QUICK KIDS ... DUCK! The Chippewa Valley Museum’s newest exhibit, Art All Around, showcases regional folk art, including food, music, handcrafts, and hunting.

The brilliant thing about folk art is its liveliness. Folk art has a common life that high art lacks, its preciousness is a living one, in that the objects and skills occupy the everyday of life instead of being locked away out of regular life as too valuable to lose or to damage. It’s not the good china. The objects and skills of the folk arts exist by evolving, changing, chipping, and decaying along with the human beings who create and participate in them. The practitioners are often anonymous, the quality of the work is variable, and the impact of each work is very small; a group around a table is fed and will be hungry again, music is played and not recorded to be listened to again, a quilt is pieced and stitched and then worn through as it keeps sleepers warm every night. All of these conditions would be death to the fine arts, to gallery sales and investment collections, but the folk arts are a hearty, weedy section of the garden of arts and their brilliance is in their ability to seed absolutely everywhere with a small taste of excellence and a waft of the extraordinary.

In their preparation for the exhibit, the students arrived at the definition
of folk art as being, “the expression of shared beliefs, knowledge, skills and traditions passed down through generations.”

Art All Around is a new exhibit about the folk arts of the region at the Chippewa Valley Museum. The exhibit is designed to call attention to the manifestations of folk art here in the Chippewa Valley, and, by extension, in our modern everyday lives. The exhibit was curated by four UW-Eau Claire students, Wendy Guerra, Robin Kintner, Benjamin Niles, and Jessica Riege, as they served internships at the museum. In their preparation for the exhibit, the students arrived at the definition of folk art as being, “the expression of shared beliefs, knowledge, skills and traditions passed down through generations,” focusing the definition of arts as skills and knowledge rather than necessarily as artistic works. Based on this definition of folk art, the students each selected a concentration and created a section of the exhibit based on their own research and the objects they found in the museum collection. The four areas of the exhibit are food, music, handcrafts, and hunting.

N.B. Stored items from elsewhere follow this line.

(** [--hours nan] *)
Definition nan_hours_args : Args := {|
  hours := Float.nan;
  min_mag := decimal 25 1;
  limit := 20;
  order := "magnitude";
  plot := false;
  save_plot := None;
  no_show := false
|}.

(** [--plot --no-show] *)
Definition plot_args : Args := {|
  hours := Float.of_Z 24;
  min_mag := decimal 25 1;
  limit := 20;
  order := "magnitude";
  plot := true;
  save_plot := None;
  no_show := true
|}.

(** Servers that answer with no feature, with one, with a page that is
    not JSON, and with a JSON list. *)
Definition empty_server : string -> params -> Z -> http_outcome :=
  server (mkResponse 200 "" (Some (feature_collection []))).

Definition one_server : string -> params -> Z -> http_outcome :=
  server (mkResponse 200 "" (Some (feature_collection [example_feature]))).

Definition html_server : string -> params -> Z -> http_outcome :=
  server (mkResponse 200 "<html></html>" None).

Definition list_server : string -> params -> Z -> http_outcome :=
  server (mkResponse 200 "[]" (Some (JList []))).

(** * Proofs *)

(** ** The parser *)

Lemma bind_Ok {X Y : Type} (m : result X) (k : X -> result Y) (y : Y) :
  bind m k = Ok y -> exists x, m = Ok x /\ k x = Ok y.
Proof. destruct m as [x|e]; simpl; [eauto | discriminate]. Qed.

(** Takes a chain of binds that returned apart, one step at a time. *)
Ltac bind_inv H :=
  let x := fresh "x" in
  let E := fresh "E" in
  apply bind_Ok in H; destruct H as (x & E & H).

Section ParserFacts.
Context {B : Builtins}.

The cultural groups producing folk art in the Chippewa Valley are varied and some sections of the exhibit offer a survey of various traditions’ folk arts while others focus more in-depth attention on a single culture’s expressions. At the front of the exhibit is an interactive wall where museumgoers can contribute stories of their own experiences with the folk arts. The section on food presents a broad picture of the many cooking and gardening traditions in Eau Claire and of the region, from the communal potluck to the sacred wild rice, using photographs, displays of tools, and firsthand stories. Likewise, the music section is a survey of various communities’ traditional musical styles and how those styles evolved during their history in the region. There is an array of musical instruments on display, many of them made by hand, while a video plays samples of the music they would have produced. Woodcraft is well-represented both in the music and the handcraft sections, reflecting the region’s abundance of forests as well as its history of logging. Among the standouts in the handcrafts exhibit are the unusual, sinuous pieces by the local blind woodcarver Harold Konrad. The other focus in handcrafts is on quilts, and there are several examples of historical quilts and quilting techniques including work by the late 19th century D.I.Z. Crazy Quilt Club of Eau Claire. The display on hunting seeks to represent the past century of local deer hunting through the tools used by hunters and a mix of historical and modern photographs.